96 Percent Say They’re Not At High Risk in Survey
Black women are more susceptible to dying from colorectal cancer than anyone in America – no matter what race, gender or ethnicity – but 96 percent don’t consider themselves at high risk for it, says nonprofit advocacy group the Black Women’s Health Imperative (BWHI).
“Colorectal cancer is not color blind, and it has a penchant for African-American women,” said Lorraine Cole, former president and CEO of the organization, which recently surveyed 505 Black women online about the disease.
Colorectal cancer is the growth of abnormal cells that form masses in the colon and the rectum, ultimately eroding the immune system. Symptoms include gastrointestinal bleeding, black stool, unusually narrow stool, changes in bowel movement habits, severe constipation, diarrhea and unexplained weight loss.
As men and the general population get this cancer more than women or Blacks, researchers are looking to reasons outside biology for why Black women are most likely to die from it. It’s treatable and beatable through surgery, chemotherapy and radiation, and medications and cancer therapy continue to advance. This has shifted focus to possible social causes, such as health care access, socioeconomic status, cultural beliefs and inadequate patient education.
“African-American women face many barriers to screening, detection and treatment of colorectal cancer,” said Dr. Edith Mitchell, a clinical professor of medicine and program leader in gastrointestinal oncology at Thomas Jefferson University. “But getting beyond our own fear and learning the facts can go a long way in improving the survival and quality of life”
BWHI’s survey may reveal traces of social or cultural hurdles itself.
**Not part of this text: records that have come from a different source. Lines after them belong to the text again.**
(* ===== verification/Prelude.v ===== *)
(** * trRouting: a verification development of the transit routing server

    trRouting answers two questions on a public transit timetable: how to go from an
    origin to a destination ([RouteParameters]), and which stops can be reached from,
    or lead to, a place ([AccessibilityParameters]). It is a Connection Scan
    Algorithm: the timetable is the list of all connections (a vehicle from one stop
    to the next), sorted once by departure time and once by arrival time, and a query
    is one scan of one list, or a scan forward and a scan back.

    A request comes over HTTP: its fields are parsed into parameters, a calculator made
    for the request answers the query, or searches alternatives with further queries
    that exclude lines, and the result becomes a JSON document.

    The program starts from its arguments ([main]): it reads the timetable from the files
    of a cache, chooses how stops near a point are found (the distance as the crow flies,
    or a map service), and listens. [odTripsRouting] answers a whole survey of trips and
    reports the demand on each line and path; no request reaches it today.

    ** The parts, and the files that model them

    - Prelude: machine integers ([int], [short], the rounding of [float]), the monad
      [calc] of a computation that may throw, the loops [for_each] and [for_loop]
      (with [break]), vector and map accesses that fail, a stable sort, and the
      tactics and hints the other files share.
    - Data (include/*.hpp): nodes, lines, paths, trips, connections, scenarios,
      parameters, journey steps, with their comparison operators and setters. The
      exceptions of the program are the type [exn]; [Undefined] stands for behaviour
      that the language leaves undefined, [BadOptionalAccess] and [OutOfRange] for the
      exceptions of [optional::value] and of [at].
    - RoutingResult (include/routing_result.hpp and the loops shared by
      forward_journey.cpp and reverse_journey.cpp): the results; following the
      journey steps from a node ([unwind]); the sums over a journey
      ([journey_result]); the visitors of routing_result_visitor.hpp.
    - Timing (calculation_time.cpp): the timer of a calculator, with its assertions.
    - Numbers: [std::stoi] and [std::stod] as the parameters use them. What a
      platform does with a subnormal number is the class [Platform].
    - Parameters (parameters/*.cpp, include/parameters.hpp): the parsing of a request.
      The functions of Boost are the class [Boost], with laws.
    - Attempt: the monad of a fetcher, whose container keeps what it holds when an
      exception leaves; [attempt] is [try] with a handler.
    - CacheFiles (src/cache_fetcher.cpp, include/capnp): the names of the files and the
      messages they hold, with the fields that are read. Opening a file and decoding its
      message is the class [CacheFiles].
    - CacheCollections (agencies, services, lines, paths, scenarios and data sources
      _cache_fetcher.cpp, modes_initialization.cpp), CachePersons (persons and od_trips
      _cache_fetcher.cpp), CacheNodes (nodes_cache_fetcher.cpp), CacheSchedules
      (trips_and_connections_cache_fetcher.cpp): the fetchers, from messages to ordered
      maps, with their exceptions and codes. CacheFetcher makes of them the instance of
      [DataFetcher] that the program uses.
    - ConnectionSet (src/connection_set.cpp): the two sorted lists with the cached
      position of each hour.
    - ConnectionCache (src/connection_cache.cpp): the two caches of the connection
      sets of scenarios, as instances of a class with laws.
    - TransitData (src/transit_data.cpp): loading the data, the two sorts, the
      vectors of connections of each trip, the connections of a scenario. The data
      fetchers are the class [DataFetcher].
    - Interleaving: threads that ask for the connections of scenarios at the same time, as
      a step relation over the cache they share.
    - Calculator (connection_scan_algorithm/include/calculator.hpp,
      src/initializations.cpp, src/resets.cpp, src/calculator.cpp): the state of a
      calculator and the reset before a query. The geographic filter is the class
      [GeoFilter].
    - GeoFilters (geofilter.cpp, euclideangeofilter.cpp, osrmgeofilter.cpp): its two
      instances, in the arithmetic of [float] and [double] ([SpecFloat], 24 and 53 bits).
      The cosine is the class [Libm], the map service the class [OsrmService]. FloatBounds
      has the bounds of rounding that their theorems use.
    - StartUp (program_options.cpp, and [main] of transit_routing_http_server.cpp): the
      options and the start. The command line of Boost is the class [CommandLine].
    - Demo: a timetable of four stops on which the theorems are instantiated.
    - ForwardCalculation, ReverseCalculation (forward_calculation.cpp,
      reverse_calculation.cpp): the scans, both functions of each file.
    - ForwardJourney, ReverseJourney (forward_journey.cpp, reverse_journey.cpp): from
      the state of a scan to a result.
    - OptimizeJourney (optimize_journey.cpp): the removal of the detours of a journey.
    - Calculation (calculator.cpp): the calculations of a query, made of the above.
    - Combinations (include/combinations.hpp), Alternatives (alternatives_routing.cpp):
      the search of alternatives.
    - ResultToV2 (result_to_v2.cpp, result_to_v2_summary.cpp,
      result_to_v2_accessibility.cpp): the documents. The library of JSON is the class
      [JsonLibrary], with laws.
    - OdTripsRouting (od_trips_routing.cpp, legacyV1_parameters.cpp): the report of a
      survey. [std::shuffle] is the class [Shuffle].
    - HttpServer (transit_routing_http_server.cpp): the handlers of the requests, from
      the fields of the query string to the text of the response and the cache they
      leave, and the update of the data.
    - ForwardCorrect, ResetCorrect, ReverseCorrect, OptimizeCorrect, JourneyAccounts,
      CalculationCorrect: the theorems on the components of a calculation; those on the
      results are in ForwardJourney and ReverseJourney.
    - BothWays, QuerySetup, QueryCorrect, AccessibilityCorrect, QueryTotal: the theorems
      on whole queries. BothWays says what the scan back finds of the journeys of the
      forward scan, QuerySetup what each scan finds in the calculator, from the data.
    - AlternativesCorrect, ServerCorrect, ServerTransparent: the theorems on alternatives
      and on the server; RequestDemo and ServerDemo: implementations of [Boost] and
      [JsonLibrary] with their laws, and requests to the server of Demo.
    - CollectionsCorrect, ScenariosCorrect, SurveyCorrect, NodesCorrect, SchedulesCorrect,
      CacheCorrect: the theorems on each fetcher; CacheLoad: on the start from a cache;
      FiltersCorrect, StartUpCorrect: on the filters and on the program; OdTripsCorrect,
      SurveyReport, SurveyQuery: on the profiles and on the report of a survey. CacheDemo, FilterDemo,
      StartUpDemo and SurveyDemo: a cache, a map service, a command line and a survey on
      which they are instantiated.

    A method of [Calculator] that changes fields takes the calculator and returns it;
    the out parameters of a method are part of its result. Objects are compared by
    [uid] or [uuid] as their operators do. References to nodes inside nodes, a cycle
    in the program, are [uid]s here.

    ** What the theorems show

    - The position caches skip no connection of a query, up to one hour that is out
      of bounds ([forward_scan_complete], [forward_hour_32_undefined]).
    - The sorts hold every connection once, and the vectors of a trip follow it
      ([generate_connections_sorted], [trip_vectors_in_sequence]); the filter of a
      scenario and the transparency of its caches. Threads that share a cache, in any
      order of their accesses, return what each returns alone, and all of them return
      ([interleaved_threads]).
    - The fetchers: for files without mistakes, the elements, footpaths, trips and
      connections are those of the files ([getNodes_footpaths],
      [getSchedules_connections]); with mistakes, what is kept ([survey_read]) and which
      code is returned ([collections_read]; for the survey it is always [0],
      [survey_codes_ignore_mistakes]). A cache without mistakes gives data on which
      everything else holds ([cache_loads_healthy]).
    - The filters: a footpath for each near stop, in order, with the whole part of its
      distance and of its time, and no conversion of a [float] to [int] that is undefined
      ([euclidean_footpaths]); with the map service, the footpaths of the table,
      or an exception when a value that is needed is [null]
      ([osrm_footpaths_of_table]). The first keeps the law that the reset asks of a
      filter, the second when the service finds a walk to every stop ([walks_found]).
    - The scans: the abstract specification is the inductive predicate [reaches]
      (forward) or [departs] (reverse): where a traveller can be, and when, by the
      timetable. The invariants [Sound] and [Complete] give earliest arrivals and
      latest departures, and that no access is out of bounds (before 32:00), with the
      early exits of the loops. With a limit on the first wait, as by default, what the
      forward scan finds is real and no later than any journey whose connections are
      within the limit ([within_first_wait]); without one it is the earliest; and the places where the code falls short of it (the limit on the
      first wait, waiting times of more than 32,767 seconds, the access step that a
      later departure does not replace).
    - The results: the accessible nodes are those with a journey within the limit,
      each with its earliest arrival (or its departure) and its transfers; the result
      of a route is made of pieces of the rides of a connected journey of the timetable,
      in the order of time, and its totals add up ([reverse_journey_result],
      [balanced]), up to a second or a metre that markers of [-1] put in.
    - The reset fills the calculator from the footpaths of the two ends
      ([end_filled]), which is what the scans assume, or names the end without access.
    - The removal of detours ends, within the fuel [optimize_fuel] (one round for each
      stop that a ride can lose and each node that can be ignored), and keeps the ends
      of the journey; two updates leave a journey that does not hold together.

    - Whole queries: a route by departure time, without a limit on the first wait and
      with one waiting time for all connections, arrives when no journey arrives before
      ([calculateSingle_earliest]), one by arrival time is in time and leaves within
      twice the largest waiting time of the latest departure
      ([calculateSingle_by_arrival]); accessibility maps list what they are to list
      ([calculateAllNodes_forward], [calculateAllNodes_reverse]), up to the limit on the
      first wait and to margins of the waiting times.
    - The parsing of a request: the parameters are in range or an error is named that
      is there, and a request written from parameters is read back.
    - Alternatives: the generator gives the sublists of a size; the search ends within
      200 rounds with at most 50 routes with different lines, and fails only where a
      calculation of the search fails ([alternatives_bounded]); each route answers a
      query of its own and avoids the lines it excludes.
    - Documents: the summary counts the boardings of each line, which is the number of
      routes with the line when none boards it twice.
    - The server: what an update request does, and that a healthy server answers every
      sequence of requests ([every_request_answered]): no handler ends in an unhandled
      exception, undefined behaviour or a loop without end. The scope is that of the
      program: a time of the trip before 32:00, a minimal waiting time that a [short]
      holds, and walks of less than 65,536 seconds, which keeps the square of the distance
      in range; [healthy] says what is asked of the data and of the footpaths. Each answer
      is that to the request alone, whatever was answered before and with either cache
      ([answers_independent_of_cache]).
    - The program: from the arguments and the files of the cache to the answers
      ([program_answers]); the fetchers, the filters, the options and the handlers are
      the definitions of the files above, and only Boost, the decoding of messages, the
      JSON library, the platform and the map service are parameters.
    - The survey: the profiles are, for each line, segment and hour, the sums over the legs
      that are there, in the order of the trips ([demand_profiles]: the sums are of
      [float]s, so the order counts). A healthy server reports a survey
      ([survey_answered]): each trip is an ordinary query, with the footpaths and the
      departure that it declares, so what is proved of queries holds of it, and what one
      calculator keeps from trip to trip is without effect. The trips have footpaths at
      both ends (without them a sum of the code overflows), surveys are of less than 2^24
      trips, a count that [float] holds, and the vectors of demand have 29 hours, which
      bounds the departures.

    Loops over lists are structural. The loops that follow journey steps have one unit
    of fuel per entry of the table ([unwind_fuel]); a journey of a scan goes back (or
    forward) in time at each step, so the fuel is enough ([chain_exists]). The search
    of alternatives has one unit for each calculation it may make ([search_loop]), the
    generator of combinations one for each element of a combination.

    ** What is not modelled

    The vendored HTTP library (client_http.hpp, server_http.hpp and what they include)
    and its sockets; the unfinished second algorithm (trip_based_algorithm), which is not
    built; the fetchers of households and places, which are not compiled; the log. The
    calculations leave out the timer, whose assertions hold for a clock that does not go
    back ([durations_since]). Boost, the JSON library, the decoding of Cap'n Proto
    messages, the map service, the cosine of the platform and the engine of
    [std::shuffle] are classes, with the laws that the theorems use.

    An update of the data takes no lock: with several threads it runs while others read
    what it clears, which is a data race and has no behaviour to model; updates and
    requests follow each other here, and only calculations interleave. After an exception
    of a calculation the model leaves the calculator as the reset made it: what the scan
    wrote since is not read again ([od_calculation_reads]). A connection set in the cache refers to
    connections that an update of the data destroys; sets are values here. Sums of
    times are not wrapped at 32 bits; what is cast to [short] is. The order of an
    [unordered_map] is that of the list given. *)

From Stdlib Require Import ZArith Lia Sorted Permutation.
From stdpp Require Import base list gmap strings sorting.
Ninety-four percent of participants said they would be likelier to seek screenings if they believed they were at risk, 95 percent if they had symptoms. Many also cited fear of test results and reservations over treatment side effects.
Others simply expected the screenings would cause undue discomfort. The test usually entails a colonoscopy, a reputedly unpleasant procedure in which a finger-width tube is slowly inserted into the rectum and colon. The tube, using technology, allows doctors to examine the colon on a TV monitor for tumors, inflammation, ulcers and polyps – or excess tissue growths. (Patients may alternatively obtain home stool-testing kits from their physicians, then return fecal samples to be tested for blood, or occult.)
Possible benefits of the invasive test outweigh possible harm, however. Colorectal cancer is the second-deadliest cancer in the U.S, according to the American Cancer Association’s 2005 report, largely due to insufficient early detection.
Colorectal cancer is best treated, and can only be cured, when detected early. Eighty-three percent of Black patients diagnosed when the cancer is in its localized, or tentative, stage survive at least five years.
That’s why organizations are now mobilizing to encourage vigilance.
“The Black Women’s Health Imperative’s mission is to let every woman in the country know why it is critical for them to get tested or screened early,” Cole said.
BWHI and the National Women’s Health Resource Center, another nonprofit health group, say they’ve launched a campaign against the anxiety, unawareness and economic barriers discouraging Black women from confronting the disease. The campaign – comprising seminars, forums, and other informational efforts – encourages Black women 45 and older to be screened annually for colorectal cancer.